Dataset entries
·····
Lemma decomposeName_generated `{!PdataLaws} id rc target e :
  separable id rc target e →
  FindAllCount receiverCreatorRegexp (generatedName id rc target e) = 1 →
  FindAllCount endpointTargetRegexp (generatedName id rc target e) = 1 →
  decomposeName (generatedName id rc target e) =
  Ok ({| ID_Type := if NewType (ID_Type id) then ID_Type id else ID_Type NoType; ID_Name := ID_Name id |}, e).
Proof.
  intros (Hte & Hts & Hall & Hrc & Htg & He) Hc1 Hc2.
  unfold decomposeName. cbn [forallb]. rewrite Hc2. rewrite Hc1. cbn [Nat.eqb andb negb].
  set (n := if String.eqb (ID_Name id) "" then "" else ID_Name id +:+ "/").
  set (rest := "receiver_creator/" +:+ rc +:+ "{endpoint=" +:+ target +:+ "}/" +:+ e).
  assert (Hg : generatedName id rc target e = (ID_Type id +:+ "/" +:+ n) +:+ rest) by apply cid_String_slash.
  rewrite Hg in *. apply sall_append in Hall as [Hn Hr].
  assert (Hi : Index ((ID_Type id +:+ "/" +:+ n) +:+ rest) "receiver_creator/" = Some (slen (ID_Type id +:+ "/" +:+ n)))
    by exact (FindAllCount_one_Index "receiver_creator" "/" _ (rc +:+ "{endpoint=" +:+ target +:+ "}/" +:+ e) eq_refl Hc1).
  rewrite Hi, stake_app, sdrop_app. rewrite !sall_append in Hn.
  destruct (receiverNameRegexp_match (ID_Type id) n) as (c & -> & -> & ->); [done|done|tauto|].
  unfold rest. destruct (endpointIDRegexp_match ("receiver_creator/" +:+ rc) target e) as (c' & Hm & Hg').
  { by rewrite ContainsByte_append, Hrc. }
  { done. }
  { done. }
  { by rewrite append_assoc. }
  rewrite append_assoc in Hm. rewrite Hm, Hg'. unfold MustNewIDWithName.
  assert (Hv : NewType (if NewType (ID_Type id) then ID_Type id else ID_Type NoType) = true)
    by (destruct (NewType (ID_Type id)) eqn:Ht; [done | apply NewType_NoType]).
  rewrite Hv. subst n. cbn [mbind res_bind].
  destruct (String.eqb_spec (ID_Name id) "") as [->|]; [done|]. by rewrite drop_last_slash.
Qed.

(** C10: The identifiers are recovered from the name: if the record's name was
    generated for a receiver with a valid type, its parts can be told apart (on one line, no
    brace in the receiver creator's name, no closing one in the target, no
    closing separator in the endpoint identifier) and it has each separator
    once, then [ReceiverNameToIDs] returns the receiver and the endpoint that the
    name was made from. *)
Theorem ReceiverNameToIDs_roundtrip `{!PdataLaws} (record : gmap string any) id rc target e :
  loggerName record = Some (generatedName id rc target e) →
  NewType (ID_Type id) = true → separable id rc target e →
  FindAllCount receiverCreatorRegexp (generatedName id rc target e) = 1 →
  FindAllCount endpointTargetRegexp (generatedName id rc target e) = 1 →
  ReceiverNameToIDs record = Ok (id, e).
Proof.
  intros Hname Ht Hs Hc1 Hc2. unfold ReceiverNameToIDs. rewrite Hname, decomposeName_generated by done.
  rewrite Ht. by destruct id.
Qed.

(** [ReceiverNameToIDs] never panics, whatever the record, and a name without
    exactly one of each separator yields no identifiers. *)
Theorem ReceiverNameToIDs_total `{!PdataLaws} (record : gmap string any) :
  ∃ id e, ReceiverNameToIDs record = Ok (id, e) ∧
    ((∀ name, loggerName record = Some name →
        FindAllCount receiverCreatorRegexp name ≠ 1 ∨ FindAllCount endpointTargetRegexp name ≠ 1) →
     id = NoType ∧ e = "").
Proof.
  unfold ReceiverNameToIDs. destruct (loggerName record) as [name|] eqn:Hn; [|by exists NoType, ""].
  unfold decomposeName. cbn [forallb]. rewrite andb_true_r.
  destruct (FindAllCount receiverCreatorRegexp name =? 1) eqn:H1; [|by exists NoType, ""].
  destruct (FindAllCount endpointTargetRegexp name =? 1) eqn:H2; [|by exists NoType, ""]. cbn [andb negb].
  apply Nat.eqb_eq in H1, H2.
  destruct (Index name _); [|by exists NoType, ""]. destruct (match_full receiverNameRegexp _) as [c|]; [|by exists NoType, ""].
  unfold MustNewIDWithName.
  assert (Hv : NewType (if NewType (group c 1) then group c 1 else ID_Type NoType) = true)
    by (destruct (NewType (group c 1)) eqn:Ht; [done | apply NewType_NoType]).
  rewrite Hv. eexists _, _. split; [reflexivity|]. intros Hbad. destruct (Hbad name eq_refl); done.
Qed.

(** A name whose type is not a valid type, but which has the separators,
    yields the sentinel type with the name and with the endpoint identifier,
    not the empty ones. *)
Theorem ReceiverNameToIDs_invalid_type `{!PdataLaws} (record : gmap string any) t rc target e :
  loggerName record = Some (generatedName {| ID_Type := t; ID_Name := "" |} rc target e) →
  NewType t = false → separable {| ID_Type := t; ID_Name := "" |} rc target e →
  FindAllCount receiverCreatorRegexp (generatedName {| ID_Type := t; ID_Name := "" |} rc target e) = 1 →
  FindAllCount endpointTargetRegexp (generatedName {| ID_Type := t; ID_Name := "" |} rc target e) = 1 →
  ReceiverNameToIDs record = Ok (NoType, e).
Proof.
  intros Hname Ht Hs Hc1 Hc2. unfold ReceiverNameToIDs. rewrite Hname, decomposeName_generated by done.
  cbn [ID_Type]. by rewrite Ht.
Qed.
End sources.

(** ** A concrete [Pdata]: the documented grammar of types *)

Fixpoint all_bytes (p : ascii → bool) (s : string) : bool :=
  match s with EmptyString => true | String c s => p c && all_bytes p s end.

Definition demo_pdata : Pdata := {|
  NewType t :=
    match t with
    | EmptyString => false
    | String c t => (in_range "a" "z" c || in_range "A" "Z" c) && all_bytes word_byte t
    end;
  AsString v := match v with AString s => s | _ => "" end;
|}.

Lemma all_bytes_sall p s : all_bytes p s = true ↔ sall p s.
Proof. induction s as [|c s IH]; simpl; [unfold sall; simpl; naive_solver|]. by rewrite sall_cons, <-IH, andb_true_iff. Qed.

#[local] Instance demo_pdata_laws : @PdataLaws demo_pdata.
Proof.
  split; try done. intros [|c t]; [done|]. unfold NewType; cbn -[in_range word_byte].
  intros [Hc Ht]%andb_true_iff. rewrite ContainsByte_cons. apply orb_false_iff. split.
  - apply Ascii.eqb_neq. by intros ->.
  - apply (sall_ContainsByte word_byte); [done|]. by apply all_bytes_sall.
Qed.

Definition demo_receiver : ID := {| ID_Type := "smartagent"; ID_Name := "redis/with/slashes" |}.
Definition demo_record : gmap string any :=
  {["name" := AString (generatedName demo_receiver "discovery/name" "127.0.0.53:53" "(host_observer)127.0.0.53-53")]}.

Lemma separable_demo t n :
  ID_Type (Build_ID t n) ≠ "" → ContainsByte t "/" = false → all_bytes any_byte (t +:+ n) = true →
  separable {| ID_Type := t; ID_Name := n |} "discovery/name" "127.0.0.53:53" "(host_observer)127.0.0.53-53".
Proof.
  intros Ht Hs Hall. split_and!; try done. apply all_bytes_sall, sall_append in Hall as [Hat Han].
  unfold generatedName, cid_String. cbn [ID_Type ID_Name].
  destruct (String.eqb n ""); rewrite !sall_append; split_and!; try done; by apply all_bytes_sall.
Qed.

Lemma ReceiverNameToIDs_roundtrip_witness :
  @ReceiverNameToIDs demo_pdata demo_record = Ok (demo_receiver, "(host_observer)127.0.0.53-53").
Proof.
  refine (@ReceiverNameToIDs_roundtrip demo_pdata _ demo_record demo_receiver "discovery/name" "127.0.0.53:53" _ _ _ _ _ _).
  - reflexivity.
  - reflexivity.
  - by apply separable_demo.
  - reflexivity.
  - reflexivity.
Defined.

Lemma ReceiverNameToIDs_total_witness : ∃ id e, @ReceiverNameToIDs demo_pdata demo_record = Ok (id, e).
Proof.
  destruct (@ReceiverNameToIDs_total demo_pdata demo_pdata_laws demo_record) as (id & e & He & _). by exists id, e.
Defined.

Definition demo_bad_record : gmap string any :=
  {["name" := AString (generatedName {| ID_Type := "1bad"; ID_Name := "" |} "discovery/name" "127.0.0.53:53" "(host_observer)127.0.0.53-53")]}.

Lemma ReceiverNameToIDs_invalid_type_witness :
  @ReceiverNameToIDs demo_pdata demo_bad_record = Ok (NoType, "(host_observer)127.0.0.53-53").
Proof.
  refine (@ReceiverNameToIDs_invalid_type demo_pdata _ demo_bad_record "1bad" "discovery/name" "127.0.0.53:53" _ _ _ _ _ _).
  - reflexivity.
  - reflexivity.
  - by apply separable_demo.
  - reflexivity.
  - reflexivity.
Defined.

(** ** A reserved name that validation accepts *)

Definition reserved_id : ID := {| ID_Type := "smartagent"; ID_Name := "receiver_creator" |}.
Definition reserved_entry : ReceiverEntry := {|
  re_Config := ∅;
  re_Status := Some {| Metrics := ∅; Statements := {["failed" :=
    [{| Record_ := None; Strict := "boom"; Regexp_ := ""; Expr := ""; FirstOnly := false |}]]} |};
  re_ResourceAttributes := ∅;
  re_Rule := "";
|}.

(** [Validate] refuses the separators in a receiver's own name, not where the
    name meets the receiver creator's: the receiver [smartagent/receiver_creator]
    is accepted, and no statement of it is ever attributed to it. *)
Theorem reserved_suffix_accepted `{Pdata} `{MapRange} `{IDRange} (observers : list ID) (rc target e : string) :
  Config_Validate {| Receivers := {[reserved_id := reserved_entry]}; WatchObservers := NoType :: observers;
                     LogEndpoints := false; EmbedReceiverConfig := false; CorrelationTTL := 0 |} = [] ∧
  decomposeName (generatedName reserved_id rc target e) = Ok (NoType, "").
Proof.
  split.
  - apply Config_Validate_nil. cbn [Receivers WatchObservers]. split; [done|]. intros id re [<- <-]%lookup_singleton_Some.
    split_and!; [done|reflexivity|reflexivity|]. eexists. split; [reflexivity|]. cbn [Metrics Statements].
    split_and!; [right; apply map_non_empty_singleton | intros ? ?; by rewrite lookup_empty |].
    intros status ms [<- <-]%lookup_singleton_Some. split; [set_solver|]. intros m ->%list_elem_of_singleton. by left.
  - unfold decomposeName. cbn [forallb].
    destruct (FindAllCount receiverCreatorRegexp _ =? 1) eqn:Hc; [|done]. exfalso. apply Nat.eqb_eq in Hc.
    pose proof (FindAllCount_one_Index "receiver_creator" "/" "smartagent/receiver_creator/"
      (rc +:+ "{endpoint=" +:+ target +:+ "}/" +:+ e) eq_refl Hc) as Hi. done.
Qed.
·····
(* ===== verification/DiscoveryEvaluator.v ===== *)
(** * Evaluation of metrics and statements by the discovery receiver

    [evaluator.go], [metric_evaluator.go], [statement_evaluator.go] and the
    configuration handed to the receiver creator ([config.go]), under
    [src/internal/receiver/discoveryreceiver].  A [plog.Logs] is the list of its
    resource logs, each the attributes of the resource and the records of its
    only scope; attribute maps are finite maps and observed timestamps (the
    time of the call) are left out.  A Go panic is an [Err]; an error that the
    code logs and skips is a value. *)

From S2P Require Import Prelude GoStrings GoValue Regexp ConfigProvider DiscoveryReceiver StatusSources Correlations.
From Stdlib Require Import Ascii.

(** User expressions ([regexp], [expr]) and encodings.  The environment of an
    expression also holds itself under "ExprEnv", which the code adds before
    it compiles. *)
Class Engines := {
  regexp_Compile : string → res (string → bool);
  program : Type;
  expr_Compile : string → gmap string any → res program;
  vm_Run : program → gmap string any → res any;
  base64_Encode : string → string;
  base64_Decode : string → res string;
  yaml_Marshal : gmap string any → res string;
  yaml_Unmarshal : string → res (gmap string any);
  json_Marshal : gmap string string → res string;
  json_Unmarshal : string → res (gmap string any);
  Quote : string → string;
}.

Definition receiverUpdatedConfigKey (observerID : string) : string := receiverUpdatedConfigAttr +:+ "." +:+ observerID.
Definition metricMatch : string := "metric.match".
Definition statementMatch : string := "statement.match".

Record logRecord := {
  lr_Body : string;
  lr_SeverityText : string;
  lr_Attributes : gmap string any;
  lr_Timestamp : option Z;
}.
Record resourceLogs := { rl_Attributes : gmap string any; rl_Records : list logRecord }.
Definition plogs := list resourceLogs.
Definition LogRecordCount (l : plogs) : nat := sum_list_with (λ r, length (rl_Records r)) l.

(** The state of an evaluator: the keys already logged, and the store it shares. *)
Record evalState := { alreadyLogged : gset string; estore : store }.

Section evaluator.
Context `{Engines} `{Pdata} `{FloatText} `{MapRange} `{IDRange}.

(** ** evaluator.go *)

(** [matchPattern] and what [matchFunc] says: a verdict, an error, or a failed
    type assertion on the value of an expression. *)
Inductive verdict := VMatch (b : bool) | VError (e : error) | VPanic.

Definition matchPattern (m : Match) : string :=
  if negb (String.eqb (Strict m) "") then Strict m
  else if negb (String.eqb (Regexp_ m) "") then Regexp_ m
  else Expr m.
·····
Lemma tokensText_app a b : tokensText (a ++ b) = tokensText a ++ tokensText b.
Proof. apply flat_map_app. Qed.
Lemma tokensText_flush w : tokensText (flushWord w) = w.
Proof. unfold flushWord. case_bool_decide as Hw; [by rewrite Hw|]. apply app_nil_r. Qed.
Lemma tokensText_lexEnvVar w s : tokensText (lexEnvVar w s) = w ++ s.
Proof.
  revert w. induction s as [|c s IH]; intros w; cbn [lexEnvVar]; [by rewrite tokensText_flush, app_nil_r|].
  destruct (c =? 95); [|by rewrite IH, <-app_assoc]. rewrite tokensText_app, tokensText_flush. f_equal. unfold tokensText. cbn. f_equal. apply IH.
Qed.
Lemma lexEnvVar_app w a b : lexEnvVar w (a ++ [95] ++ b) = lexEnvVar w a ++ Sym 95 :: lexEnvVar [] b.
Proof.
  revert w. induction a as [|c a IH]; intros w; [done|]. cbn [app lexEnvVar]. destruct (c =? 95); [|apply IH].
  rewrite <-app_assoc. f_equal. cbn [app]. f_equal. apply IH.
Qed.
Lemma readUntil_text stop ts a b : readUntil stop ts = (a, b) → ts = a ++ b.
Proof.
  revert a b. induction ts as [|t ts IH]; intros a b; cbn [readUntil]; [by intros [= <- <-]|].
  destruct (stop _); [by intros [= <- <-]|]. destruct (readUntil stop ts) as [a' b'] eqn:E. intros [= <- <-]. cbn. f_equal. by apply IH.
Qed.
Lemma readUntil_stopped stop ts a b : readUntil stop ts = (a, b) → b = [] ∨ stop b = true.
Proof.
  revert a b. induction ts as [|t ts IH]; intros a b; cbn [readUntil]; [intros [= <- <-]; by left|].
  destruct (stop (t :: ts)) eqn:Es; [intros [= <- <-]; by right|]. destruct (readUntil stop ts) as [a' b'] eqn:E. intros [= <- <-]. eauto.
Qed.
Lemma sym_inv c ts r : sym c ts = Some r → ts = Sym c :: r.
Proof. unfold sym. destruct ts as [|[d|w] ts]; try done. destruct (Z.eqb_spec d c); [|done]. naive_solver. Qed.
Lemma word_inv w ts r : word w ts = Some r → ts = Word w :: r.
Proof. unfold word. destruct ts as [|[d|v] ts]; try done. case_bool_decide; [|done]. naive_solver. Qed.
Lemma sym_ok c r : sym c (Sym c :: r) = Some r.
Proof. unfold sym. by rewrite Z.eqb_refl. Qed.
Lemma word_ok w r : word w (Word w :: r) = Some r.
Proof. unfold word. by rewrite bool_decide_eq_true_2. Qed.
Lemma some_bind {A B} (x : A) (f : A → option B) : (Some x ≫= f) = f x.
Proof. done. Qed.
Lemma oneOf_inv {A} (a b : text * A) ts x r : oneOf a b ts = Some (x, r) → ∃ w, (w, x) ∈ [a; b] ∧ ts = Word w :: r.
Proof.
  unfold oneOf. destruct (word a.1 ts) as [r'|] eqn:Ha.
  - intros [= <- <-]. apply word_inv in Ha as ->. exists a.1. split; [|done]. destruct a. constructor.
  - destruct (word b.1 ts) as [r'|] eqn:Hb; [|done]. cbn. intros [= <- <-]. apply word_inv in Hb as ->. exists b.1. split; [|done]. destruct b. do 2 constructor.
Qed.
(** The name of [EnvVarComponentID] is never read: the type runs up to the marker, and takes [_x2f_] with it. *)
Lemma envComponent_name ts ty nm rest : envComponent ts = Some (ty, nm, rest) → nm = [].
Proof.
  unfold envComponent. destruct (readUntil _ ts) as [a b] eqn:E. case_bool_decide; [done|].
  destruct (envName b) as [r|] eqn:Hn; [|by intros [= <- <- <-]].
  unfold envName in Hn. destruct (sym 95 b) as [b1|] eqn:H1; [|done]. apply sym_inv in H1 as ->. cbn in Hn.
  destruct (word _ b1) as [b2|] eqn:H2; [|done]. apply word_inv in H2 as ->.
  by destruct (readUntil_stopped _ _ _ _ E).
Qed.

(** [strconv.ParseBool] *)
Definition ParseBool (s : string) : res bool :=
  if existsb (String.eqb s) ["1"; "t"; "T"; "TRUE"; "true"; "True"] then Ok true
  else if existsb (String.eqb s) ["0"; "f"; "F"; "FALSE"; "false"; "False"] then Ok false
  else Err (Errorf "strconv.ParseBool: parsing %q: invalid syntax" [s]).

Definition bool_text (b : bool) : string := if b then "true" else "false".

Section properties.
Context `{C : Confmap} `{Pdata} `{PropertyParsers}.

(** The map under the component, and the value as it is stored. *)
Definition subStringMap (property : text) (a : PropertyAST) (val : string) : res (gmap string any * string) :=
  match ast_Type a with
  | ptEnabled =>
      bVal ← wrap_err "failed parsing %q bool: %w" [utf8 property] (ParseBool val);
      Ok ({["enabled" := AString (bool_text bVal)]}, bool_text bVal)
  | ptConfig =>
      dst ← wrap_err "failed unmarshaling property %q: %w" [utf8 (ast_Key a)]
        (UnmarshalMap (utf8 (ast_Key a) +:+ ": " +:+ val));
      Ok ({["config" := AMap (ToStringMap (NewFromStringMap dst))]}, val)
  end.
·····
◆ WHAT THIS TASK INVOLVES:
Out of the entries above, write out only the lines between the line holding "(** ** A reserved" and the line holding "name meets the", inclusive, each exactly as given.

◆ RESPONSE TO THIS EXERCISE:
(** ** A reserved name that validation accepts *)

Definition reserved_id : ID := {| ID_Type := "smartagent"; ID_Name := "receiver_creator" |}.
Definition reserved_entry : ReceiverEntry := {|
  re_Config := ∅;
  re_Status := Some {| Metrics := ∅; Statements := {["failed" :=
    [{| Record_ := None; Strict := "boom"; Regexp_ := ""; Expr := ""; FirstOnly := false |}]]} |};
  re_ResourceAttributes := ∅;
  re_Rule := "";
|}.

(** [Validate] refuses the separators in a receiver's own name, not where the
    name meets the receiver creator's: the receiver [smartagent/receiver_creator]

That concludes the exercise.